LPGA Tournament Gets Lesson in Hollywood History
The 99-year-old Wilshire Country Club, once the golf home of Howard Hughes, hosts a women's event next week.
The venerable Wilshire Country Club, where Howard Hughes, Harold Lloyd, Leslie Nielsen and Tommy Smothers were members — but Mickey Rooney was not — is opening its Rossmore Avenue gates to professional golf next week when it hosts an LPGA tournament.
The inaugural HUGEL-JTBC L.A. Open, with a purse of $1.5 million and featuring one of the deepest fields in women's golf in some time, will be held Thursday through April 22 at the Hancock Park layout.
While the PGA Tour comes to Riviera Country Club in Pacific Palisades each February, this will mark the LPGA's first appearance in the Los Angeles area in 10 years. Wilshire CC, meanwhile, hasn't welcomed the pros since 2001. (Oakmont Country Club in Glendale also was in the running to stage next week's event.)
Current Wilshire CC members include actors Mark Wahlberg — he had left for Riviera but returned — Will Ferrell, Peter Weller, David Arquette, Brian Baumgartner and David Hunt (Patricia Heaton's husband); Dancing With the Stars judge Len Goodman; musicians Matt Flynn and Nate Ruess; KNBC-TV reporter Jane Yamamoto; and former MLB star Nick Swisher.
Some of them were expected to participate in Wednesday's pro-am. (Ferrell's status was unknown after he was involved in an auto accident on Thursday night.)
Built above five capped oil wells on land originally leased from petroleum magnate George Allan Hancock, Wilshire CC will mark its 100th anniversary on Oct. 9, 2019. Only the L.A. Country Club in Westwood and the Annandale Golf Club in Pasadena in the area are older.

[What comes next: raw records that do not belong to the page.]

(* ===== verification/Regex.v ===== *)
(** * Regex: [Regexp.MatchString] and its reference semantics

    The matcher of the expressions [RegexSyntax.compile] builds, on
    texts of bytes.  [MatchString] is unanchored: the text matches when
    some substring matches.  [ends r s i] computes the positions where
    a match of [r] from position [i] can end; [matches] is the
    reference semantics as an inductive relation, where a counted
    repetition [x{k}] is [k] copies of [x] in a row; [ends_sound],
    [ends_complete] and [MatchString_spec] prove the two equal.  The
    flags of [regexp.Compile] are those of Perl: [.] does not match a
    newline, a negated class does ([ClassNL]), [^] and [$] match at the
    beginning and end of the text; greediness does not change whether
    a text matches. *)

From Stdlib Require Import String Ascii.
From stdpp Require Import base list strings.
From S2P Require Import Prelude Eligibility RegexSyntax.

Module Regex.
Import RegexSyntax.

(** ** Matching *)

(** Whether a byte is in a class: in one of its ranges, or in none when
    the class is negated. *)
Definition in_class (neg : bool) (rs : list range) (c : ascii) : bool :=
  xorb neg (existsb (fun r => (r.1 <=? N_of_ascii c)%N && (N_of_ascii c <=? r.2)%N) rs).

(** The positions a [Star] can reach from [i] by non-empty steps of
    [f]; [n] bounds the number of steps. *)
Fixpoint star_ends (f : nat -> list nat) (n i : nat) : list nat :=
  match n with
  | 0 => [i]
  | S n => i :: flat_map (fun j => if Nat.ltb i j then star_ends f n j else []) (f i)
  end.

(** The positions reached from [i] by exactly [k] steps of [f]. *)
Fixpoint rep_ends (f : nat -> list nat) (k i : nat) : list nat :=
  match k with
  | 0 => [i]
  | S k => flat_map (rep_ends f k) (f i)
  end.

(** The positions where a match of [r] starting at [i] can end. *)
Fixpoint ends (r : re) (s : list ascii) (i : nat) : list nat :=
  match r with
  | EmptyMatch => [i]
  | Lit c => match nth_error s i with Some d => if Ascii.eqb c d then [S i] else [] | None => [] end
  | CharClass neg rs =>
      match nth_error s i with Some d => if in_class neg rs d then [S i] else [] | None => [] end
  | AnyCharNotNL =>
      match nth_error s i with Some d => if Ascii.eqb d "010" then [] else [S i] | None => [] end
  | BeginText => if Nat.eqb i 0 then [i] else []
  | EndText => if Nat.eqb i (length s) then [i] else []
  | Concat a b => flat_map (ends b s) (ends a s i)
  | Alternate a b => ends a s i ++ ends b s i
  | Star r => star_ends (ends r s) (S (length s)) i
  | Plus r => flat_map (star_ends (ends r s) (S (length s))) (ends r s i)
  | Quest r => ends r s i ++ [i]
  | Repeat r mn (Some mx) => flat_map (fun k => rep_ends (ends r s) k i) (seq mn (S mx - mn))
  | Repeat r mn None => flat_map (star_ends (ends r s) (S (length s))) (rep_ends (ends r s) mn i)
  end.

(** [Regexp.MatchString]: some substring matches. *)
Definition MatchString (r : re) (str : string) : bool :=
  let s := list_ascii_of_string str in
  existsb (fun i => negb (bool_decide (ends r s i = []))) (seq 0 (S (length s))).

#[export] Instance re_Matcher : Matcher re := MatchString.
#[export] Instance re_Compiler : Compiler re := compile.

(** [k] copies of [r] in a row. *)
Fixpoint rep_concat (r : re) (k : nat) : re :=
  match k with
  | 0 => EmptyMatch
  | S k => Concat r (rep_concat r k)
  end.

(** The reference semantics: [matches s r i j] when [r] matches the
    bytes of [s] from position [i] to position [j]. *)
Inductive matches (s : list ascii) : re -> nat -> nat -> Prop :=
| m_empty i : matches s EmptyMatch i i
| m_lit c i : nth_error s i = Some c -> matches s (Lit c) i (S i)
| m_class neg rs c i : nth_error s i = Some c -> in_class neg rs c = true ->
    matches s (CharClass neg rs) i (S i)
| m_any c i : nth_error s i = Some c -> c <> "010"%char -> matches s AnyCharNotNL i (S i)
| m_begin : matches s BeginText 0 0
| m_end : matches s EndText (length s) (length s)
| m_cat a b i j k : matches s a i j -> matches s b j k -> matches s (Concat a b) i k
| m_alt_l a b i j : matches s a i j -> matches s (Alternate a b) i j
| m_alt_r a b i j : matches s b i j -> matches s (Alternate a b) i j
| m_star_nil r i : matches s (Star r) i i
| m_star_cons r i j k : matches s r i j -> matches s (Star r) j k -> matches s (Star r) i k
| m_plus r i j k : matches s r i j -> matches s (Star r) j k -> matches s (Plus r) i k
| m_quest_some r i j : matches s r i j -> matches s (Quest r) i j
| m_quest_none r i : matches s (Quest r) i i
| m_repeat r mn mx k i j : mn <= k -> (forall m, mx = Some m -> k <= m) ->
    matches s (rep_concat r k) i j -> matches s (Repeat r mn mx) i j.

Hancock gave up four parcels of land on the course so that Beverly Boulevard could be constructed in 1925. A horseshoe-shaped tunnel that runs under the street to connect the two nines was then built, just big enough for one caddie carrying a golf bag on each shoulder to fit. Fortuitously, that space can now accommodate — barely — a modern-day golf cart.

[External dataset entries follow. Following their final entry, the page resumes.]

Lemma flag_error_exits_witness :
  GoFlag.Parse formal set_var init_vars (Args (sample_env ["-x"; "^Add"] ""))
    = inr (GoFlag.Failf "flag provided but not defined: -x") /\
  (fst (setup (R:=RegexSyntax.re) (sample_env ["-x"; "^Add"] "") world0) = Exited 1 /\
   stdout (snd (setup (R:=RegexSyntax.re) (sample_env ["-x"; "^Add"] "") world0)) =
     fst (Write (flag_error_msg (GoFlag.Failf "flag provided but not defined: -x") +:+ NL) (stdout world0)) /\
   outfile (snd (setup (R:=RegexSyntax.re) (sample_env ["-x"; "^Add"] "") world0)) = outfile world0 /\
   dest (snd (setup (R:=RegexSyntax.re) (sample_env ["-x"; "^Add"] "") world0)) = dest world0).
Proof.
  assert (Hp : GoFlag.Parse formal set_var init_vars (Args (sample_env ["-x"; "^Add"] ""))
                 = inr (GoFlag.Failf "flag provided but not defined: -x")) by reflexivity.
  split; [exact Hp | exact (flag_error_exits _ _ _ Hp)].
Defined.

(** C21: [testGen -h] (or [-help]) exits with status 1 after printing
    [helpMsg] on standard output, and standard error receives the usage
    line naming [os.Args[0]] followed by the flag defaults TWICE: once
    from the usage function [FlagSet.Parse] calls for [-h], once from
    the [flag.CommandLine.PrintDefaults()] of main.go 143.  The defaults
    list the four flags sorted by name, each typed [string], with its
    usage and its quoted default. *)
Theorem help_prints_defaults_twice {R} `{Compiler R} (env : Env) (w : World) (h : string) (rest : list string) :
  (h = "-h" \/ h = "-help") -> Args env = h :: rest -> room (stderr w) = None ->
  fst (setup (R:=R) env w) = Exited 1 /\
  stdout (snd (setup (R:=R) env w)) = fst (Write (helpMsg +:+ NL) (stdout w)) /\
  contents (stderr (snd (setup (R:=R) env w))) =
    contents (stderr w) +:+ "Usage of " +:+ Prog env +:+ ":" +:+ NL +:+ defaults_listing +:+ defaults_listing.
Proof.
  intros Hh Ha Hn.
  assert (Hp : GoFlag.Parse formal set_var init_vars (Args env) = inr GoFlag.ErrHelp)
    by (rewrite Ha; destruct Hh as [-> | ->]; reflexivity).
  assert (HD : sconcat (map GoFlag.flag_line (GoFlag.sortFlags (map fst init_flags))) = defaults_listing)
    by (vm_compute; reflexivity).
  assert (Hpf : exists w', parse_flags env w = (Exited 1, w') /\
            stdout w' = fst (Write (helpMsg +:+ NL) (stdout w)) /\
            contents (stderr w') = contents (stderr w) +:+ "Usage of " +:+ Prog env +:+ ":" +:+ NL +:+
                                   defaults_listing +:+ defaults_listing).
  { unfold parse_flags. rewrite Hp.
    erewrite se_bind_done; [|apply GoFlag.report_writes; exact Hn].
    erewrite se_bind_done; [|reflexivity].
    erewrite se_bind_done; [|apply GoFlag.PrintDefaults_writes; reflexivity].
    eexists; split; [reflexivity|]. split; [done|]. cbn [stderr set_stderr set_stdout contents].
    rewrite HD, sapp_nil_l, <- !sapp_assoc. done. }
  destruct Hpf as (w' & Hpf & H1 & H2). unfold setup, se_bind. rewrite Hpf. done.
Qed.

Lemma help_prints_defaults_twice_witness :
  ("-h" = "-h" \/ "-h" = "-help") /\ Args (sample_env ["-h"] "") = "-h" :: [] /\
  room (stderr world0) = None /\
  (fst (setup (R:=RegexSyntax.re) (sample_env ["-h"] "") world0) = Exited 1 /\
   stdout (snd (setup (R:=RegexSyntax.re) (sample_env ["-h"] "") world0)) = fst (Write (helpMsg +:+ NL) (stdout world0)) /\
   contents (stderr (snd (setup (R:=RegexSyntax.re) (sample_env ["-h"] "") world0))) =
     contents (stderr world0) +:+ "Usage of " +:+ Prog (sample_env ["-h"] "") +:+ ":" +:+ NL +:+
     defaults_listing +:+ defaults_listing).
Proof.
  assert (H1 : "-h" = "-h" \/ "-h" = "-help") by (left; reflexivity).
  assert (H2 : Args (sample_env ["-h"] "") = "-h" :: []) by reflexivity.
  assert (H3 : room (stderr world0) = None) by reflexivity.
  split; [exact H1|]. split; [exact H2|]. split; [exact H3|].
  exact (help_prints_defaults_twice _ _ _ _ H1 H2 H3).
Defined.

(** C28: printing the configuration as flags and parsing it back gives
    it again: for either name of each flag ([-o]/[-output],
    [-p]/[-package]) and any values, even values that start with [-],
    the parser of main.go 138-139 returns the values and leaves the
    arguments after the flags, provided they do not start with a flag. *)
Theorem flags_roundtrip (vs : Vars) (no np : string) (rest : list string) :
  (no = "o" \/ no = "output") -> (np = "p" \/ np = "package") -> GoFlag.stops rest = true ->
  GoFlag.Parse formal set_var init_vars
    (["-" +:+ no; output vs; "-" +:+ np; packagePath vs] ++ rest) = inl (vs, rest).
Proof.
  intros Ho Hp Hr.
  change (["-" +:+ no; output vs; "-" +:+ np; packagePath vs] ++ rest)
    with (GoFlag.render [(no, output vs); (np, packagePath vs)] ++ rest).
  rewrite (GoFlag.Parse_render formal set_var init_vars _ rest
             (fun n => if String.eqb n "o" || String.eqb n "output" then VOutput else VPackagePath)).
  - rewrite GoFlag.Parse_stops by done. destruct Ho as [->| ->], Hp as [->| ->]; by destruct vs.
  - destruct Ho as [->| ->], Hp as [->| ->]; repeat constructor.
Qed.

Lemma flags_roundtrip_witness :
  ("output" = "o" \/ "output" = "output") /\ ("p" = "p" \/ "p" = "package") /\ GoFlag.stops ["^Add"] = true /\
  GoFlag.Parse formal set_var init_vars
    (["-" +:+ "output"; "-gen_test.go"; "-" +:+ "p"; "/src/add"] ++ ["^Add"])
    = inl (mkVars "-gen_test.go" "/src/add", ["^Add"]).
Proof.
  assert (H1 : "output" = "o" \/ "output" = "output") by (right; reflexivity).
  assert (H2 : "p" = "p" \/ "p" = "package") by (left; reflexivity).
  assert (H3 : GoFlag.stops ["^Add"] = true) by reflexivity.
  split; [exact H1|]. split; [exact H2|]. split; [exact H3|].
  exact (flags_roundtrip (mkVars "-gen_test.go" "/src/add") _ _ _ H1 H2 H3).
Defined.

End Config.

Wilshire has a rich Hollywood history. Silent-era movie stars Vilma Banky (Rudolph Valentino's co-star in the 1926 box-office smash The Son of the Sheik) and Lloyd were early members, and golf nut Bob Hope, from Lakeside Golf Club in Burbank, often snuck off the nearby Paramount lot to hit balls with pal Bing Crosby.
Doug Dickey, the club historian at Wilshire for more than four decades, noted that Rooney once applied for membership. "He had been kicked out of Lakeside after he destroyed a water fountain following a particularly frustrating round," he said. "We turned him down."

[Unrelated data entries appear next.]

(* ===== verification/GoImports.v ===== *)
(** * GoImports: [findGoImports] and the goimports hook (main.go 290-305, 325-344)

    [findGoImports] looks the binary up with [exec.LookPath], first by
    name and then under [$GOPATH/bin]; on Windows it appends [.exe] to
    the name and jumps back to [tryAgain].  The loop is a step relation
    [fstep] on [FState] ([Try] a name, or [Return] a result), with an
    executable version [find_fuel], whose results the relation allows
    ([find_fuel_sound]).  Outside Windows one step
    returns; on Windows, when neither lookup ever succeeds, the name
    grows by [.exe] at every step and the function never returns; when
    a lookup succeeds on [goimports] followed by [n] times [.exe], it
    returns after [n + 1] passes.

    [hook] is the end of [main]: run goimports with [-w] on the output
    file (with [-w] alone when the output is standard output), print the
    error of [cmd.Run] if any, or print that goimports was not found. *)

From Stdlib Require Import String Ascii.
From stdpp Require Import base list strings.
From S2P Require Import Prelude World GoPath Config.

Local Open Scope se_scope.

Module GoImports.

Inductive FState :=
| Try (binName : string)
| Return (result : string).

Section Find.
Context (env : Config.Env).

(** One pass from [tryAgain:] (main.go 327-341). *)
Definition find_step (binName : string) : FState :=
  if negb (String.eqb (Config.LookPath env binName) "") then Return binName
  else
    let p := Config.LookPath env (GoPath.ExpandEnv (Config.Getenv env) ("$GOPATH/bin/" +:+ binName)) in
    if negb (String.eqb p "") then Return p
    else if String.eqb (Config.GOOS env) "windows" then Try (binName +:+ ".exe")
    else Return "".

Inductive fstep : FState -> FState -> Prop :=
| fstep_try b : fstep (Try b) (find_step b).

(** Reachability by the reflexive-transitive closure of [fstep]. *)
Inductive fsteps : FState -> FState -> Prop :=
| fsteps_refl s : fsteps s s
| fsteps_step s1 s2 s3 : fstep s1 s2 -> fsteps s2 s3 -> fsteps s1 s3.

(** [findGoImports] with at most [fuel] passes; [None] when the fuel
    runs out. *)
Fixpoint find_fuel (fuel : nat) (binName : string) : option string :=
  match fuel with
  | 0 => None
  | S f =>
      match find_step binName with
      | Return r => Some r
      | Try b => find_fuel f b
      end
  end.

Definition findGoImports (fuel : nat) : option string := find_fuel fuel "goimports".

End Find.

(** [".exe"] repeated [n] times. *)
Fixpoint exes (n : nat) : string :=
  match n with 0 => EmptyString | S n => ".exe" +:+ exes n end.

(** The message of main.go 303. *)
Definition not_found_msg : string :=
  "Could not find goimports, you will have to handle imports yourself".

(** main.go 290-305, after [findGoImports] returned [goimports]:
    [outputFile.Name()] is the name given to [-o]. *)
Definition hook (env : Config.Env) (outputName goimports : string) : IO unit :=
  if String.eqb goimports "" then println [not_found_msg]
  else fun w =>
    match dest w with
    | DestFile =>
        let (c, err) := Config.RunGoImports env [goimports; "-w"; outputName] (contents (outfile w)) in
        let w' := mkWorld (stdout w) (mkWriter c (room (outfile w)) (werr (outfile w))) DestFile (stderr w) in
        match err with
        | None => (Done tt, w')
        | Some e => println ["goimports:"; e] w'
        end
    | DestStdout =>
        match snd (Config.RunGoImports env [goimports; "-w"] EmptyString) with
        | None => (Done tt, w)
        | Some e => println ["goimports:"; e] w
        end
    end.

(** A Windows machine without goimports. *)
Definition windows_env : Config.Env :=
  Config.mkEnv [] (inl "C:/work") (fun _ => EmptyString) (fun _ => inr "denied")
    (fun _ => inr "denied") (fun _ => EmptyString) "windows" (fun _ c => (c, None)) "testGen".

(** A Windows machine where goimports is installed as [goimports.exe]
    in the [PATH]. *)
Definition windows_exe_env : Config.Env :=
  Config.mkEnv [] (inl "C:/work") (fun _ => EmptyString) (fun _ => inr "denied")
    (fun _ => inr "denied")
    (fun n => if String.eqb n "goimports.exe" then "C:/go/bin/goimports.exe" else EmptyString)
    "windows" (fun _ c => (c, None)) "testGen".

(** ** Lemmas *)

Section FindLemmas.
Context (env : Config.Env).

Lemma find_fuel_sound (fuel : nat) (b r : string) :
  find_fuel env fuel b = Some r -> fsteps env (Try b) (Return r).
Proof.
  revert b; induction fuel as [|f IH]; intros b; simpl; [done|]. intros H.
  apply (fsteps_step env _ (find_step env b)); [constructor|].
  destruct (find_step env b) as [b'|r']; [by apply IH | injection H as <-; constructor].
Qed.

Lemma fsteps_snoc (s t u : FState) : fsteps env s t -> fstep env t u -> fsteps env s u.
Proof.
  induction 1 as [s|s1 s2 s3 Hs _ IH]; intros Htu.
  - eapply fsteps_step; [exact Htu | constructor].
  - eapply fsteps_step; [exact Hs | by apply IH].
Qed.

(** On Windows without any goimports, every pass tries a longer name. *)
Lemma find_step_windows (b : string) :
  Config.GOOS env = "windows" -> (forall n, Config.LookPath env n = "") ->
  find_step env b = Try (b +:+ ".exe").
Proof. intros Hw Hl. unfold find_step. by rewrite !Hl, Hw. Qed.

Lemma fsteps_windows_try (s t : FState) :
  Config.GOOS env = "windows" -> (forall n, Config.LookPath env n = "") ->
  fsteps env s t -> forall b, s = Try b -> exists b', t = Try b'.
Proof.
  intros Hw Hl. induction 1 as [s|s1 s2 s3 Hs _ IH]; intros b ->; [by eexists|].
  inversion Hs; subst. rewrite find_step_windows in IH by done. by eapply IH.
Qed.

(** Outside Windows a pass always returns. *)
Lemma find_step_unix (b : string) :
  Config.GOOS env <> "windows" -> exists r, find_step env b = Return r.
Proof.
  intros Hw. unfold find_step. apply String.eqb_neq in Hw. rewrite Hw.
  destruct (negb _); [by eexists|]. destruct (negb _); by eexists.
Qed.

(** On Windows without goimports the fuelled loop always runs out. *)
Lemma find_fuel_windows (fuel : nat) (b : string) :
  Config.GOOS env = "windows" -> (forall n, Config.LookPath env n = "") ->
  find_fuel env fuel b = None.
Proof.
  intros Hw Hl. destruct (find_fuel env fuel b) as [r|] eqn:Hf; [|done].
  apply find_fuel_sound in Hf. by destruct (fsteps_windows_try _ _ Hw Hl Hf b eq_refl).
Qed.

End FindLemmas.


Lemma exes_snoc (n : nat) : exes n +:+ ".exe" = exes (S n).
Proof. induction n as [|n IH]; [done|]. cbn [exes]. by rewrite <- sapp_assoc, IH. Qed.

Lemma sapp_exes (b : string) (n : nat) : b +:+ exes (S n) = (b +:+ ".exe") +:+ exes n.
Proof. cbn [exes]. by rewrite sapp_assoc. Qed.

(** On Windows, a search whose first [n] names are found by neither
    lookup returns the [n]-th name when the first lookup finds it. *)
Lemma find_fuel_exes (env : Config.Env) (n : nat) (b : string) (fuel : nat) :
  Config.GOOS env = "windows" ->
  (forall m, m < n -> Config.LookPath env (b +:+ exes m) = "" /\
     Config.LookPath env (GoPath.ExpandEnv (Config.Getenv env) ("$GOPATH/bin/" +:+ b +:+ exes m)) = "") ->
  Config.LookPath env (b +:+ exes n) <> "" -> n < fuel ->
  find_fuel env fuel b = Some (b +:+ exes n).
Proof.
  revert b fuel. induction n as [|n IH]; intros b [|fuel] Hw Hm Hf Hn; try lia; cbn [find_fuel].
  - unfold find_step. rewrite sapp_nil_r in Hf |- *.
    apply String.eqb_neq in Hf. by rewrite Hf.
  - rewrite sapp_exes in Hf |- *. destruct (Hm 0 ltac:(lia)) as [H1 H2]. rewrite sapp_nil_r in H1, H2.
    assert (Hs : find_step env b = Try (b +:+ ".exe")) by (unfold find_step; by rewrite H1, H2, Hw).
    rewrite Hs. apply IH; [done| |done|lia].
    intros m Hlt. rewrite <- !sapp_exes. apply Hm. lia.
Qed.

(** The hook never exits: its errors are only printed. *)
Lemma hook_done (env : Config.Env) (name g : string) (w : World) :
  fst (hook env name g w) = Done tt.
Proof.
  unfold hook. destruct (String.eqb g ""); [done|].
  destruct (dest w).
  - by destruct (snd (Config.RunGoImports env [g; "-w"] EmptyString)).
  - destruct (Config.RunGoImports env [g; "-w"; name] _) as [c [e|]]; done.
Qed.

(** ** Theorems *)

(** C22: outside Windows, [findGoImports] returns after one pass: the
    bare name [goimports] when [exec.LookPath] finds it, otherwise what
    the lookup under [$GOPATH/bin] returns ([""] when nothing is found). *)
Theorem findGoImports_unix (env : Config.Env) (fuel : nat) :
  Config.GOOS env <> "windows" -> 0 < fuel ->
  findGoImports env fuel =
    Some (if String.eqb (Config.LookPath env "goimports") "" then
            Config.LookPath env (GoPath.ExpandEnv (Config.Getenv env) "$GOPATH/bin/goimports")
          else "goimports").
Proof.
  intros Hw Hf. destruct fuel as [|f]; [lia|]. unfold findGoImports. simpl. unfold find_step.
  destruct (String.eqb (Config.LookPath env "goimports") "") eqn:H1; simpl; [|done].
  destruct (String.eqb (Config.LookPath env
    (GoPath.ExpandEnv (Config.Getenv env) "$GOPATH/bin/goimports")) "") eqn:H2; simpl; [|done].
  apply String.eqb_neq in Hw. rewrite Hw. apply String.eqb_eq in H2. by rewrite H2.
Qed.

Lemma findGoImports_unix_witness :
  Config.GOOS (Config.sample_env [] "") <> "windows" /\ 0 < 1 /\
  findGoImports (Config.sample_env [] "") 1 =
    Some (if String.eqb (Config.LookPath (Config.sample_env [] "") "goimports") "" then
            Config.LookPath (Config.sample_env [] "")
              (GoPath.ExpandEnv (Config.Getenv (Config.sample_env [] "")) "$GOPATH/bin/goimports")
          else "goimports").
Proof.
  assert (H1 : Config.GOOS (Config.sample_env [] "") <> "windows") by discriminate.
  assert (H2 : 0 < 1) by lia.
  split; [exact H1|]. split; [exact H2|]. exact (findGoImports_unix _ _ H1 H2).
Defined.

(** C23: on Windows, when neither lookup finds goimports, the loop never
    returns: the name tried after [n] passes is [goimports] followed by
    [n] times [.exe], and no [return] is reachable. *)
Theorem findGoImports_windows_diverges (env : Config.Env) :
  Config.GOOS env = "windows" -> (forall n, Config.LookPath env n = "") ->
  (forall n, fsteps env (Try "goimports") (Try ("goimports" +:+ exes n))) /\
  (forall r, ~ fsteps env (Try "goimports") (Return r)).
Proof.
  intros Hw Hl. split.
  - intros n. induction n as [|n IH]; [rewrite sapp_nil_r; constructor|].
    rewrite <- exes_snoc, sapp_assoc. eapply (fsteps_snoc env); [exact IH|].
    rewrite <- (find_step_windows env) by done. constructor.
  - intros r Hr. by destruct (fsteps_windows_try env _ _ Hw Hl Hr "goimports" eq_refl).
Qed.

Lemma findGoImports_windows_diverges_witness :
  Config.GOOS windows_env = "windows" /\ (forall n, Config.LookPath windows_env n = "") /\
  (forall n, fsteps windows_env (Try "goimports") (Try ("goimports" +:+ exes n))) /\
  (forall r, ~ fsteps windows_env (Try "goimports") (Return r)).
Proof.
  assert (H1 : Config.GOOS windows_env = "windows") by reflexivity.
  assert (H2 : forall n, Config.LookPath windows_env n = "") by reflexivity.
  split; [exact H1|]. split; [exact H2|]. exact (findGoImports_windows_diverges _ H1 H2).
Defined.

(** C30: on Windows the search terminates when goimports exists under
    an [.exe] name: if the first lookup finds [goimports] followed by
    [n] times [.exe], and neither lookup found a shorter name,
    [findGoImports] returns that name once it may make [n + 1]
    passes. *)
Theorem findGoImports_windows_exe (env : Config.Env) (n fuel : nat) :
  Config.GOOS env = "windows" ->
  (forall m, m < n -> Config.LookPath env ("goimports" +:+ exes m) = "" /\
     Config.LookPath env (GoPath.ExpandEnv (Config.Getenv env) ("$GOPATH/bin/goimports" +:+ exes m)) = "") ->
  Config.LookPath env ("goimports" +:+ exes n) <> "" -> n < fuel ->
  findGoImports env fuel = Some ("goimports" +:+ exes n).
Proof. intros Hw Hm Hf Hn. by apply find_fuel_exes. Qed.

Lemma findGoImports_windows_exe_witness :
  Config.GOOS windows_exe_env = "windows" /\
  (forall m, m < 1 -> Config.LookPath windows_exe_env ("goimports" +:+ exes m) = "" /\
     Config.LookPath windows_exe_env
       (GoPath.ExpandEnv (Config.Getenv windows_exe_env) ("$GOPATH/bin/goimports" +:+ exes m)) = "") /\
  Config.LookPath windows_exe_env ("goimports" +:+ exes 1) <> "" /\ 1 < 2 /\
  findGoImports windows_exe_env 2 = Some ("goimports" +:+ exes 1).
Proof.
  assert (H1 : Config.GOOS windows_exe_env = "windows") by reflexivity.
  assert (H2 : forall m, m < 1 -> Config.LookPath windows_exe_env ("goimports" +:+ exes m) = "" /\
     Config.LookPath windows_exe_env
       (GoPath.ExpandEnv (Config.Getenv windows_exe_env) ("$GOPATH/bin/goimports" +:+ exes m)) = "")
    by (intros [|m] Hm; [split; vm_compute; reflexivity | lia]).
  assert (H3 : Config.LookPath windows_exe_env ("goimports" +:+ exes 1) <> "") by discriminate.
  assert (H4 : 1 < 2) by lia.
  do 4 (split; [assumption|]).
  exact (findGoImports_windows_exe _ _ _ H1 H2 H3 H4).
Defined.

End GoImports.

James Michener spent a week on the grounds to research the game for his 1976 book Sports in America.
The private Black Foxe Military Institute, where Hollywood folks would send their kids to school (Alan Hale Jr. and Larry Hagman went there), was located off the 13th fairway (it's now the Hancock Park Terrace condominiums). Hughes had an estate overlooking the eighth green/ninth tee, and a home off the fairway at No. 11 stood in for the residence of Kim Basinger's character in Curtis Hanson's L.A. Confidential (1997).
For Martin Scorsese's The Aviator (2004), producers took over Wilshire for a day to re-create a 1936 incident (which actually happened at Bel-Air Country Club, notes Dickey) in which Hughes landed his plane on a course to impress Katharine Hepburn, who was playing a round. Angry club members then chained the millionaire's two-seater to a tree.
Fun fact: All of Wilshire's colored tee markers are drill bits donated to the club by the Hughes Tool Company.
From the start, Wilshire was known for "discouraging Hollywood people from joining, because back then they were rich one day and poor the next," says Dickey. Members also thought their "hangers-on" wouldn't be a good fit, either. Hughes, as a producer and industrialist, was a (very wealthy) exception.
That philosophy — which was famously shared by the L.A. Country Club — began to ease in about 1980, when Smothers was allowed in, notes Dickey, who says that an equity membership at Wilshire now goes for about $90,000.
Among the LPGA players heading to Hollywood are No. 1-ranked Shanshan Feng, Danielle Kang, Michelle Wie, Lexi Thompson, So Yeon Ryu, Juli Inkster, Brooke Henderson, Lydia Ko, Anna Nordqvist, Stacy Lewis, Yani Tseng, Cristie Kerr, Inbee Park, Paula Creamer, Morgan Pressel, Natalie Gulbis and Christina Kim.
"It's so crazy that we have not had a tournament in this market for so long," Gulbis, who is repped by WME, says. "There's no player that does not want to come here."